- Storm Future Pros
By Thomas Becker | Oct. 18, 2017
CHARLOTTETOWN - The Island Storm has added depth to its frontcourt, as their search continues for the 12 best men who can lead them to a championship.
Six-foot-eight centre, Julius Barton is the latest signee who’s eyeing a spot on the opening day roster. And with his wiry and athletic frame, he believes he’s a strong fit for head coach Tim Kendrick’s system.
“I think I’ll fit in perfectly because I’m usually a transition-heavy character due to my frame and ability to run.”
For Kendrick, that’s music to his ears.
“We’re really excited about Julius,” Kendrick said. “He runs the floor very well and attacks the rim with ease.”

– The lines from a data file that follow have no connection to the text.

(* ===== verification/Validation.v ===== *)
(** pkg/apis/taskgroup/v1alpha1/taskgroup_validation.go and
    taskgroup_defaults.go, with the checks of Tekton's
    v1beta1/task_validation.go and pkg/apis/validate they share: which
    TaskGroups are accepted, and the errors of the others. *)
From S2P Require Import Prelude GoStrings FieldErrors Types Substitution.
From Stdlib Require Import Ascii.

(** ** Regular expressions *)

Definition is_lower (c : ascii) : bool := in_range "a" "z" c.
Definition is_alnum (c : ascii) : bool := is_letter c || is_digit c.
Definition is_lower_alnum (c : ascii) : bool := is_lower c || is_digit c.

(** A non-empty string of bytes in [mid] that starts and ends with a byte in
    [edge]: [edge(mid*edge)?], where [mid] includes [edge]. *)
Fixpoint ends_in (edge mid : ascii → bool) (s : string) : bool :=
  match s with
  | EmptyString => false
  | String c EmptyString => edge c
  | String c s => mid c && ends_in edge mid s
  end.

Definition delimited (edge mid : ascii → bool) (s : string) : bool :=
  match s with
  | EmptyString => false
  | String c EmptyString => edge c
  | String c s => edge c && ends_in edge mid s
  end.

(** [resultNameFormatRegex] *)
Definition ResultNameFormat : string := "^([A-Za-z0-9][-A-Za-z0-9_.]*)?[A-Za-z0-9]$".

Definition resultNameFormatRegex (s : string) : bool := delimited is_alnum var_char s.

(** [IsDNS1123Subdomain]: whether it returns no message. *)
Definition label_char (c : ascii) : bool := is_lower_alnum c || Ascii.eqb c "-".

Definition dns1123Label (s : string) : bool := delimited is_lower_alnum label_char s.

Definition DNS1123SubdomainMaxLength : nat := 253.

Definition IsDNS1123Subdomain (value : string) : bool :=
  bool_decide (String.length value ≤ DNS1123SubdomainMaxLength) &&
  forallb dns1123Label (Split value ".").

(** ** pkg/apis/validate/metadata.go *)

Definition MaxLength : nat := 63.

(** [func ObjectMetadata(meta metav1.Object) *apis.FieldError], of the name. *)
Definition ObjectMetadata (name : string) : option FieldError :=
  if negb (IsDNS1123Subdomain name)
  then Some (mkFieldError ("invalid resource name " +:+ Quote name +:+ ": must be a valid DNS label")
               ["name"] "" [])
  else if bool_decide (MaxLength < String.length name)
  then Some (mkFieldError "Invalid resource name: length must be no more than 63 characters" ["name"] "" [])
  else None.

(** ** v1beta1/task_validation.go *)

(** The body of the loop of [ValidateVolumes], over the errors and the names. *)
Definition ValidateVolumes_step (idx : nat) (v : Volume) (s : option FieldError * gset string) :
    option FieldError * gset string :=
  let '(errs, vols) := s in
  if bool_decide (Volume_Name v ∈ vols)
  then (Also errs [ViaIndex
          (Some (ErrGeneric ("multiple volumes with same name " +:+ Quote (Volume_Name v)) ["name"])) idx],
        vols)
  else (errs, {[ Volume_Name v ]} ∪ vols).

(** [func ValidateVolumes(volumes []corev1.Volume) (errs *apis.FieldError)] *)
Definition ValidateVolumes (volumes : list Volume) : option FieldError :=
  (foldRange ValidateVolumes_step 0 volumes (None, ∅)).1.

(** [func (p ParamSpec) ValidateType() *apis.FieldError] *)
Definition ValidateType (p : V1beta1.ParamSpec) : option FieldError :=
  let name := V1beta1.ParamSpec_Name p in
  let type := V1beta1.ParamSpec_Type p in
  let validType := existsb (λ allowedType, bool_decide (type = allowedType)) V1beta1.AllParamTypes in
  if negb validType then Some (ErrInvalidValue type (name +:+ ".type"))
  else
    match V1beta1.ParamSpec_Default p with
    | Some d =>
      if bool_decide (V1beta1.ArrayOrString_Type d ≠ type)
      then Some (mkFieldError
             (String "034" (type +:+ String "034" (" type does not match default value's type: " +:+
                String "034" (V1beta1.ArrayOrString_Type d +:+ String "034" ""))))
             [name +:+ ".type"; name +:+ ".default.type"] "" [])
      else None
    | None => None
    end.

(** [func ValidateParameterTypes(params []ParamSpec) (errs *apis.FieldError)] *)
Definition ValidateParameterTypes (params : list V1beta1.ParamSpec) : option FieldError :=
  foldRange (λ _ p errs, Also errs [ValidateType p]) 0 params None.

(** [func validateStepVariables(step Step, prefix string, vars sets.String)] *)
Definition validateStepVariables (step : V1beta1.Step) (prefix : string) (vars : gset string) :
    option FieldError :=
  let c := V1beta1.Step_Container step in
  let check value := ValidateVariableP value prefix vars in
  let errs := ViaField (check (Container_Name c)) ["name"] in
  let errs := Also errs [ViaField (check (Container_Image c)) ["image"]] in
  let errs := Also errs [ViaField (check (Container_WorkingDir c)) ["workingDir"]] in
  let errs := Also errs [ViaField (check (V1beta1.Step_Script step)) ["script"]] in
  let errs := foldRange (λ i cmd errs, Also errs [ViaFieldIndex (check cmd) "command" i]) 0
                (elems (Container_Command c)) errs in
  let errs := foldRange (λ i arg errs, Also errs [ViaFieldIndex (check arg) "args" i]) 0
                (elems (Container_Args c)) errs in
  let errs := foldRange (λ _ env errs, Also errs [ViaFieldKey (check (EnvVar_Value env)) "env" (EnvVar_Name env)]) 0
                (Container_Env c) errs in
  foldRange (λ i v errs,
    let errs := Also errs [ViaFieldIndex (ViaField (check (VolumeMount_Name v)) ["name"]) "volumeMount" i] in
    let errs := Also errs [ViaFieldIndex (ViaField (check (VolumeMount_MountPath v)) ["MountPath"]) "volumeMount" i] in
    Also errs [ViaFieldIndex (ViaField (check (VolumeMount_SubPath v)) ["SubPath"]) "volumeMount" i]) 0
    (Container_VolumeMounts c) errs.

(** [func validateStepArrayUsage(step Step, prefix string, vars sets.String)] *)
Definition validateStepArrayUsage (step : V1beta1.Step) (prefix : string) (vars : gset string) :
    option FieldError :=
  let c := V1beta1.Step_Container step in
  let noArray value := ValidateVariableProhibitedP value prefix vars in
  let isolated value := ValidateVariableIsolatedP value prefix vars in
  let errs := ViaField (noArray (Container_Name c)) ["name"] in
  let errs := Also errs [ViaField (noArray (Container_Image c)) ["image"]] in
  let errs := Also errs [ViaField (noArray (Container_WorkingDir c)) ["workingDir"]] in
  let errs := Also errs [ViaField (noArray (V1beta1.Step_Script step)) ["script"]] in
  let errs := foldRange (λ i cmd errs, Also errs [ViaFieldIndex (isolated cmd) "command" i]) 0
                (elems (Container_Command c)) errs in
  let errs := foldRange (λ i arg errs, Also errs [ViaFieldIndex (isolated arg) "args" i]) 0
                (elems (Container_Args c)) errs in
  let errs := foldRange (λ _ env errs, Also errs [ViaFieldKey (noArray (EnvVar_Value env)) "env" (EnvVar_Name env)]) 0
                (Container_Env c) errs in
  foldRange (λ i v errs,
    let errs := Also errs [ViaFieldIndex (ViaField (noArray (VolumeMount_Name v)) ["name"]) "volumeMount" i] in
    let errs := Also errs [ViaFieldIndex (ViaField (noArray (VolumeMount_MountPath v)) ["mountPath"]) "volumeMount" i] in
    Also errs [ViaFieldIndex (ViaField (noArray (VolumeMount_SubPath v)) ["subPath"]) "volumeMount" i]) 0
    (Container_VolumeMounts c) errs.

(** [func validateVariables(steps []Step, prefix string, vars sets.String)] *)
Definition validateVariables (steps : list V1beta1.Step) (prefix : string) (vars : gset string) :
    option FieldError :=
  foldRange (λ idx step errs, Also errs [ViaFieldIndex (validateStepVariables step prefix vars) "steps" idx])
    0 steps None.

(** [func validateArrayUsage(steps []Step, prefix string, vars sets.String)]:
    [ViaFieldIndex] is applied to all the errors collected so far. *)
Definition validateArrayUsage (steps : list V1beta1.Step) (prefix : string) (vars : gset string) :
    option FieldError :=
  foldRange (λ idx step errs, ViaFieldIndex (Also errs [validateStepArrayUsage step prefix vars]) "steps" idx)
    0 steps None.

(** [parameterNames] and [arrayParameterNames] *)
Definition parameterNames (params : list V1beta1.ParamSpec) : gset string :=
  list_to_set (map V1beta1.ParamSpec_Name params).

Definition arrayParameterNames (params : list V1beta1.ParamSpec) : gset string :=
  list_to_set (map V1beta1.ParamSpec_Name
    (filter (λ p, V1beta1.ParamSpec_Type p = V1beta1.ParamTypeArray) params)).

(** [func ValidateParameterVariables(steps []Step, params []ParamSpec) *apis.FieldError] *)
Definition ValidateParameterVariables (steps : list V1beta1.Step) (params : list V1beta1.ParamSpec) :
    option FieldError :=
  let errs := validateVariables steps "params" (parameterNames params) in
  Also errs [validateArrayUsage steps "params" (arrayParameterNames params)].

(** [func ValidateResourcesVariables(steps, nil)]: the only call is without
    resources. *)
Definition ValidateResourcesVariables (steps : list V1beta1.Step) : option FieldError := None.

(** [func (tr TaskResult) Validate(_ context.Context) *apis.FieldError] *)
Definition TaskResult_Validate (tr : V1beta1.TaskResult) : option FieldError :=
  if resultNameFormatRegex (V1beta1.TaskResult_Name tr) then None
  else Some (ErrInvalidKeyName (V1beta1.TaskResult_Name tr) "name"
    ["Name must consist of alphanumeric characters, '-', '_', and must start and end with an alphanumeric character (e.g. 'MyName',  or 'my-name',  or 'my_name', regex used for validation is '" +:+ ResultNameFormat +:+ "')"]).

(** ** taskgroup_validation.go *)

(** [func (u *Uses) Validate(ctx context.Context) (errs *apis.FieldError)] *)
Definition Uses_Validate (u : option V1alpha1.Uses) : option FieldError :=
  match u with
  | None => None
  | Some u =>
    if bool_decide (V1beta1.TaskRef_Name (V1alpha1.Uses_TaskRef u) = "")
    then Also None [Some (ErrMissingField ["taskref.name"])]
    else None
  end.

(** [func (s Step) Validate(ctx context.Context) (errs *apis.FieldError)] *)
Definition Step_Validate (s : V1alpha1.Step) : option FieldError :=
  Also None [ViaField (Uses_Validate (V1alpha1.Step_Uses s)) ["uses"]].

(** [func toUpstreamStep(steps []Step) []v1beta1.Step] *)
Definition toUpstreamStep (steps : list V1alpha1.Step) : list V1beta1.Step := map V1alpha1.toUpstream steps.

(** [func validateSteps(ctx, steps []Step, usteps, stepTemplate) (errs *apis.FieldError)];
    the last two arguments are not used. *)
Definition validateSteps (steps : list V1alpha1.Step) (usteps : list V1beta1.Step)
    (stepTemplate : option Container) : option FieldError :=
  foldRange (λ idx s errs, Also errs [ViaIndex (Step_Validate s) idx]) 0 steps None.

(** [func validateResults(ctx, results []v1beta1.TaskResult) (errs *apis.FieldError)] *)
Definition validateResults (results : list V1beta1.TaskResult) : option FieldError :=
  foldRange (λ index result errs, Also errs [ViaIndex (TaskResult_Validate result) index]) 0 results None.

(** [func (tgs *TaskGroupSpec) Validate(ctx context.Context) (errs *apis.FieldError)] *)
Definition TaskGroupSpec_Validate (tgs : V1alpha1.TaskGroupSpec) : option FieldError :=
  let errs := if bool_decide (length (V1alpha1.TaskGroupSpec_Steps tgs) = 0)
              then Also None [Some (ErrMissingField ["steps"])] else None in
  let steps := toUpstreamStep (V1alpha1.TaskGroupSpec_Steps tgs) in
  let errs := Also errs [ViaField (validateSteps (V1alpha1.TaskGroupSpec_Steps tgs) steps
                                     (V1alpha1.TaskGroupSpec_StepTemplate tgs)) ["steps"]] in
  let errs := Also errs [ViaField (ValidateVolumes (V1alpha1.TaskGroupSpec_Volumes tgs)) ["volumes"]] in
  let errs := Also errs [ViaField (ValidateParameterTypes (V1alpha1.TaskGroupSpec_Params tgs)) ["params"]] in
  let errs := Also errs [ValidateParameterVariables steps (V1alpha1.TaskGroupSpec_Params tgs)] in
  let errs := Also errs [ValidateResourcesVariables steps] in
  Also errs [ViaField (validateResults (V1alpha1.TaskGroupSpec_Results tgs)) ["results"]].

(** [func (tg *TaskGroup) Validate(ctx context.Context) *apis.FieldError], of
    a TaskGroup with this name and spec. *)
Definition TaskGroup_Validate (name : string) (spec : V1alpha1.TaskGroupSpec) : option FieldError :=
  match ObjectMetadata name with
  | Some err => ViaField (Some err) ["metadata"]
  | None => TaskGroupSpec_Validate spec
  end.

(** ** taskgroup_defaults.go *)

(** [func (tls *TaskGroupSpec) SetDefaults(ctx context.Context)] *)
Definition TaskGroupSpec_SetDefaults (tls : V1alpha1.TaskGroupSpec) : V1alpha1.TaskGroupSpec := tls.

(** [func (tl *TaskGroup) SetDefaults(ctx context.Context)], of the spec. *)
Definition TaskGroup_SetDefaults (spec : V1alpha1.TaskGroupSpec) : V1alpha1.TaskGroupSpec :=
  TaskGroupSpec_SetDefaults spec.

With his large wingspan and big hands, Barton’s physic may lend well on the defensive end, especially as a rim protector who strikes fear in the eyes of guards looking to attack the paint.
“He has the potential to be a great team defender and shot blocker for us,” Kendrick added.
After four years of college ball with the Kentucky State University Thorobreds, Barton decided to strike a deal with the Storm.
“I was very excited to sign my first pro deal and play the sport I love,” the 23-year-old said.
It wasn’t until his senior year of college where his potential truly flourished. In 2016-17 he averaged 15.1 points per game on a blistering 67 per cent shooting, while pulling down 7.6 rebounds and swatting away 1.4 blocks.
“Every year I felt I’ve gotten better and finally I went out and performed to the level I was capable of.”
Having played lots of power forward at the collegiate level, Barton isn’t a traditional back-to-the-basket centre, but what he does bring is speed and versatility to the position.
“I’m a little smaller than most centres, but I move much better and I’m much faster than the players at my position,” he said. “I also shoot the ball well and it gives me a chance to be successful because I’m usually a mismatch threat.”
Now as he makes his way to Prince Edward Island, the West Memphis, Arkansas native looks to take everything he’s learned and translate it to the NBL of Canada spotlight.
“I learned you have to perfect your weaknesses – the things most people don’t do well – whether it’s shooting from the perimeter or using your left hand,” Barton said. “You have to capitalize on those opportunities so players don’t exploit you because they definitely pay attention to everything you don’t do well.”
And with only weeks away until training camp, Barton said he’s looking forward in joining the Island community and their ball team.
“Prince Edward Island seems like a very homey place and I’m excited to be part of this team.”